ナースステーションに入ってきた青山は普段見かけない人を見つけて驚いた。

「青山じゃない。あんた参加しないの?」

 田中は残念そうに言った。

「しょうがないですよ。明日は妹の引越しの手伝いに行かなきゃなんないんですから」

 青山には妹がいるらしく、四月からの就職の際に引越しをする為、その手伝いで明日は休みを取っていた。

「はあ……あたしも参加したかったなあ、お花見」

 青山はため息をついた。

「まあしょうがないわ。全員の予定を完全に合わせるのは難しいし」

 島崎は書類を棚に片付けながら言った。

「ま、あんたの分まで飲んであげるわよ」

 田中は青山の肩を叩きながら反対の手で飲む仕草をする。当然だが勤務中なので酒は無い。

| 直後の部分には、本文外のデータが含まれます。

(** A container whose order has a creation time that is not an ISO text, a
    key the work order has no field for, and a part with a fifth key. *)
Definition db_annotated_order : Database :=
  {| available := true;
     WorkOrders :=
       Some {| pk_path := "status";
               docs := [ [("id", JStr "wo-2024-468");
                          ("machineId", JStr "machine-001");
                          ("requiredParts",
                           JArr [JObj [("partNumber", JStr "P-1");
                                       ("partName", JStr "Bearing");
                                       ("quantity", JNum 2);
                                       ("isAvailable", JBool true);
                                       ("bin", JStr "A-17")]]);
                          ("createdAt", JStr "yesterday");
                          ("notes", JStr "customer is waiting");
                          ("status", JStr "Created")] ] |};
     ChatHistories := None |}.

End Cosmos.

(** ** [challenge-3/agents/maintenance_scheduler_agent.py] *)
Module Scheduler.
Import Py Cosmos.
Local Open Scope py_scope.

Section Agent.
Context `{Runtime}.

Definition chat_message (role content : string) : json :=
  JObj [("role", JStr role); ("content", JStr content)].

(** [messages.append(x)]: only a list has [append]. *)
Definition append (messages : json) (x : json) : result json :=
  match messages with
  | JArr xs => Ok (JArr (xs ++ [x]))
  | _ => Raise (Exn "AttributeError" "object has no attribute 'append'")
  end.

(** [xs[-n:]] on a list *)
Definition last_n {A} (n : nat) (xs : list A) : list A :=
  drop (length xs - n) xs.

(** [messages[-10:]] once [messages] is a list. *)
Definition keep_last_10 (messages : json) : json :=
  match messages with
  | JArr xs => JArr (last_n 10 xs)
  | other => other
  end.

(** [_save_interaction_history]; the warning printed by the handler is not
    part of the state. *)
Definition _save_interaction_history (utcnow : string) (machine_id : string)
    (user_prompt assistant_response : string) : M Database unit :=
  try_except
    (existing_json <- get_machine_chat_history machine_id ;;
     messages <- lift (match existing_json with
                       | Some t => if text_truthy t then json_loads t else Ok (JArr [])
                       | None => Ok (JArr [])
                       end) ;;
     messages <- lift (append messages (chat_message "user" user_prompt)) ;;
     messages <- lift (append messages (chat_message "assistant" assistant_response)) ;;
     let messages := keep_last_10 messages in
     save_machine_chat_history utcnow machine_id (json_dumps messages))
    (fun _ => ret tt).

(** What the store holds for a machine, read off the state directly. *)
Definition stored_history (db : Database) (machine_id : string) : option json_text :=
  match ChatHistories db with
  | None => None
  | Some ds =>
      match List.find (fun d => String.eqb (ch_id d) machine_id &&
                                String.eqb (entityId d) machine_id) ds with
      | Some d => historyJson d
      | None => None
      end
  end.

(** The persisted message list, when the stored text encodes a list. *)
Definition persisted_messages (db : Database) (machine_id : string)
    : option (list json) :=
  match stored_history db machine_id with
  | Some (Encoded (JArr xs)) => Some xs
  | _ => None
  end.

(** The messages a call starts from: none when nothing usable is stored,
    the stored list when the text encodes one; [None] when the stored text
    is anything else. *)
Definition prior_messages (db : Database) (machine_id : string)
    : option (list json) :=
  match stored_history db machine_id with
  | None => Some []
  | Some t =>
      if text_truthy t then
        match t with
        | Encoded (JArr xs) => Some xs
        | _ => None
        end
      else Some []
  end.

(** The bound on the persisted history, read on the state a call leaves
    behind: a list of at most ten messages that ends with the two new ones. *)
Definition history_bounded_after (db' : Database)
    (machine_id user_prompt assistant_response : string) : Prop :=
  exists msgs front,
    persisted_messages db' machine_id = Some msgs /\
    length msgs <= 10 /\
    msgs = (front ++ [chat_message "user" user_prompt;
                      chat_message "assistant" assistant_response])%list.

(** A store whose history text for ["machine-001"] encodes an object, not a
    list. *)
Definition db_object_history : Database :=
  {| available := true;
     WorkOrders := None;
     ChatHistories :=
       Some [ {| ch_id := "machine-001";
                 entityId := "machine-001";
                 entityType := "machine";
                 historyJson := Some (Encoded (JObj [("note", JStr "reset")]));
                 purpose := "predictive_maintenance";
                 updatedAt := "2025-01-01T00:00:00" |} ] |}.

(** A store that already holds ten messages for ["machine-001"]. *)
Definition ten_messages : list json :=
  map (fun n => chat_message "user" (String (ascii_of_nat (48 + n)) "")) (seq 0 10).

Definition db_full_history : Database :=
  {| available := true;
     WorkOrders := None;
     ChatHistories :=
       Some [ {| ch_id := "machine-001";
                 entityId := "machine-001";
                 entityType := "machine";
                 historyJson := Some (Encoded (JArr ten_messages));
                 purpose := "predictive_maintenance";
                 updatedAt := "2025-01-01T00:00:00" |} ] |}.

End Agent.
End Scheduler.

(** ** The workflow engine

    [WorkflowBuilder] and the runtime behind [workflow.run] come from the
    [agent_framework] package, whose code is not part of the repository.
    The module follows sections 3, 4.1 and 4.4 of the specification. *)
Module Framework.
Import Py.

Section Engine.
Context {Msg : Type}.

(** Modelled from the spec: the [NodeId] of section 3, an opaque string. *)
Definition NodeId : Type := string.

(** Modelled from the spec: the two kinds of node of section 3. *)
Inductive Kind : Type := Local | RemoteAgent.

(** Modelled from the spec: the [Node] of section 3, whose [invoke] never
    raises because the invoker of section 4.2 turns a failure into a
    message. *)
Record Node : Type := {
  node_id : NodeId;
  kind : Kind;
  invoke : Msg -> Msg
}.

ジュースとお茶だけだ。

 肩を落とす青山に島崎は苦笑していた。


 当日、穏やかな天気で絶好の花見日和だった。文彦達以外にも数組姿が見える。

 島崎は桜の木の下に敷いたゴザに文彦を座らせた。

「さあ。早川さんはここね」

 文彦はゴザの真ん中あたりに座らされる。そして参加した看護師達が、文彦の左右に座っていく。

 参加者は文彦を含めて九名。文彦を含め全員女性だ。これだけの女性に囲まれた経験は無いのでちょっと緊張した。これは羨ましがられそうな場面ではあるけど、他人から見れば入院患者の女の子を看護師達が囲っているだけにしか見られないのだろうと思った。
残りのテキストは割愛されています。